'''

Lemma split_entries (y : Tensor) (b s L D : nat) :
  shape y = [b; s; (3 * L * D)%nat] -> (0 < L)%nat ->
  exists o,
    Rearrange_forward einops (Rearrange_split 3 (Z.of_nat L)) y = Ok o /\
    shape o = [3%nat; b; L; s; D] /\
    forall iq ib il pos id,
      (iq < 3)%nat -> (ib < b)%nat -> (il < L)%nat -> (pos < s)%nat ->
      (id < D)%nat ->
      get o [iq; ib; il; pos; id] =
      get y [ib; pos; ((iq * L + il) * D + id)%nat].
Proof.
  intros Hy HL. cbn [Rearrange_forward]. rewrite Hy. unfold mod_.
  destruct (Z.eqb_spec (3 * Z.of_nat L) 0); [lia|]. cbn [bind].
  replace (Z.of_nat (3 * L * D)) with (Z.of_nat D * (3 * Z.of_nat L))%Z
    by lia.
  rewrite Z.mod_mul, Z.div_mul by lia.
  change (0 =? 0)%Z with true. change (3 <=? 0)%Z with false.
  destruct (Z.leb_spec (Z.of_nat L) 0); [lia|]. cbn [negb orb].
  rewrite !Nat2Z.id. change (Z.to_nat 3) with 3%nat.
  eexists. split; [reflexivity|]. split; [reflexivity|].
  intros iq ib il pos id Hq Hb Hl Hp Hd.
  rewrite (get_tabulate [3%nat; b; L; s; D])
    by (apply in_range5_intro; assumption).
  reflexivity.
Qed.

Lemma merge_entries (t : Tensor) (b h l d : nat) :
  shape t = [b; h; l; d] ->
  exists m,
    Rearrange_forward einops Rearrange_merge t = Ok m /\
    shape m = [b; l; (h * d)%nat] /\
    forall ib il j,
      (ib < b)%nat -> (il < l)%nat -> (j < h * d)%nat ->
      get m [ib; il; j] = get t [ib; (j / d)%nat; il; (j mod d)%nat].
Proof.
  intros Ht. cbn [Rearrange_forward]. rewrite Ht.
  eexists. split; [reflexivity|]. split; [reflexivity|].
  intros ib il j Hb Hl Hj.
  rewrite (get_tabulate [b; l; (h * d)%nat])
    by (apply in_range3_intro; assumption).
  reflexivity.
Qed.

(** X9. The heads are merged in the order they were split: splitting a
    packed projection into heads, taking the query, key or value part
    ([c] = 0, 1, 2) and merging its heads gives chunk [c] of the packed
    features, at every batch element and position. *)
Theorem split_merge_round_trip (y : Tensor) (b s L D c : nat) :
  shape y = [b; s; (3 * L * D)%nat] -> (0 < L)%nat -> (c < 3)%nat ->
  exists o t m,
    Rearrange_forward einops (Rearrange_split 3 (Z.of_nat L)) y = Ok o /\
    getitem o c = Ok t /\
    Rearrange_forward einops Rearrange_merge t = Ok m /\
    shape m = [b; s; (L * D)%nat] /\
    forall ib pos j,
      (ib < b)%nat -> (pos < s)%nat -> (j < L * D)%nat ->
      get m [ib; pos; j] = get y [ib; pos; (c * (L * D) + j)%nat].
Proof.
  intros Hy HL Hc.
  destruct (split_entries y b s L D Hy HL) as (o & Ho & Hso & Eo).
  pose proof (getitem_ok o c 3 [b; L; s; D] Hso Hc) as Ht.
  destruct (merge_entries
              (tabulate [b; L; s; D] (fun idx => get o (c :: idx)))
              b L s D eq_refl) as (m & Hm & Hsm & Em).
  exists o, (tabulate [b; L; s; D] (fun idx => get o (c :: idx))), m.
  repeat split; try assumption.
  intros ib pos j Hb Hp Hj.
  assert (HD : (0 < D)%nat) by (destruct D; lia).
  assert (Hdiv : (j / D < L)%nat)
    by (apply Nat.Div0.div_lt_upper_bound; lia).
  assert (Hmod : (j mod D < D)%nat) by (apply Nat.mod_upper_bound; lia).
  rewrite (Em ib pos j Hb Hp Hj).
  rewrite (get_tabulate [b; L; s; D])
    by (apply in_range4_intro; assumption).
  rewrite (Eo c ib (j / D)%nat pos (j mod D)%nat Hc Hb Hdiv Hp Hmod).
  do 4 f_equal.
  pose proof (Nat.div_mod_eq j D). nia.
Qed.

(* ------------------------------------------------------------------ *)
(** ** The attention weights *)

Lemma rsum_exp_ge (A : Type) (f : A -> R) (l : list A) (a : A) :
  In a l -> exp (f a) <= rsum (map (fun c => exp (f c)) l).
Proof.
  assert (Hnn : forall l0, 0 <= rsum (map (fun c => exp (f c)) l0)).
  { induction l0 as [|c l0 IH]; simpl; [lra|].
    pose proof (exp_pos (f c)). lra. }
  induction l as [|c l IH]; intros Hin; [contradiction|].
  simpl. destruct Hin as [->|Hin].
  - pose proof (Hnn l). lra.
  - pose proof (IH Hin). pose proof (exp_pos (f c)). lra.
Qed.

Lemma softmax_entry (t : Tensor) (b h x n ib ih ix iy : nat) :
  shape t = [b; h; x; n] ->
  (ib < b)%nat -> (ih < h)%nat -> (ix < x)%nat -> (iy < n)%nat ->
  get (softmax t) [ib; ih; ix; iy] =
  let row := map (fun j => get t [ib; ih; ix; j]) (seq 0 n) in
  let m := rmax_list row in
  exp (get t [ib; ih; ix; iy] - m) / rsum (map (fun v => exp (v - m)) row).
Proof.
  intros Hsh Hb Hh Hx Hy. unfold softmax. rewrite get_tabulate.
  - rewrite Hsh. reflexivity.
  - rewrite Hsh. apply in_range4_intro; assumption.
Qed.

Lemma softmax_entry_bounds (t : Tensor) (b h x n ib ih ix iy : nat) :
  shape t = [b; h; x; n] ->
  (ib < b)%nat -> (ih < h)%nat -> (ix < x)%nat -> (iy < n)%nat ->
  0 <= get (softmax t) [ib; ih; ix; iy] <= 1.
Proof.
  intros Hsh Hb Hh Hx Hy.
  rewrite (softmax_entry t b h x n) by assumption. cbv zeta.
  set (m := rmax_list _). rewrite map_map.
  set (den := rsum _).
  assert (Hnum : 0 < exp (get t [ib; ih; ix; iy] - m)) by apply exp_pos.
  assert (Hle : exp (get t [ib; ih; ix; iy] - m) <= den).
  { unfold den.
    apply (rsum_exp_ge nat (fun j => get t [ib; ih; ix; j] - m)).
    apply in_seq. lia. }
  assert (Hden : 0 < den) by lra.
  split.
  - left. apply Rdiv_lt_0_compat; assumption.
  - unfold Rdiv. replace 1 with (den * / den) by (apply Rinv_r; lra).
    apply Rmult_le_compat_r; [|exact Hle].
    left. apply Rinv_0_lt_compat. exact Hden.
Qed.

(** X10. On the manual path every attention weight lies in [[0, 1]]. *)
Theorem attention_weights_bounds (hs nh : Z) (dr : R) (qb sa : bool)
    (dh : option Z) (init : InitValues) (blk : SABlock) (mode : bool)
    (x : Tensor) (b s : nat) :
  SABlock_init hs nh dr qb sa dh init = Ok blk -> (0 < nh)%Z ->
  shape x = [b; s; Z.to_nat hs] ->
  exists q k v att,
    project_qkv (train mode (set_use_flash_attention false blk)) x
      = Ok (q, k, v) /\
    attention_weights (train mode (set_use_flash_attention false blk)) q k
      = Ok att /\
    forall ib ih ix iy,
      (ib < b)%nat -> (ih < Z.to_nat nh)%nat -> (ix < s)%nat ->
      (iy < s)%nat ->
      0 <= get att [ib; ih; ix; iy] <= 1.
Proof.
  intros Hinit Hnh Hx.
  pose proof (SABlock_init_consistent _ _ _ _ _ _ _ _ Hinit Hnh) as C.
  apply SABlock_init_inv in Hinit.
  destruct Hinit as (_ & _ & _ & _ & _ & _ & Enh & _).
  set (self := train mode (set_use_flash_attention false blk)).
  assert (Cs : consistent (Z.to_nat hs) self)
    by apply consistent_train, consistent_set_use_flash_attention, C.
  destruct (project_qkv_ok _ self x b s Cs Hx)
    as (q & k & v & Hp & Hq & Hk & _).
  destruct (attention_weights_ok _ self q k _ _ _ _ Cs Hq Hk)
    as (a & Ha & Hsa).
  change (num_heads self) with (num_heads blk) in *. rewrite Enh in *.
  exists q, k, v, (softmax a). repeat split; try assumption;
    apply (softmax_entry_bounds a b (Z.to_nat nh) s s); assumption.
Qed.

'''

THE TASK: Scan the material above for the word "induction", and copy each line where it appears.

WRITTEN SOLUTION:
  { induction l0 as [|c l0 IH]; simpl; [lra|].
  induction l as [|c l IH]; intros Hin; [contradiction|].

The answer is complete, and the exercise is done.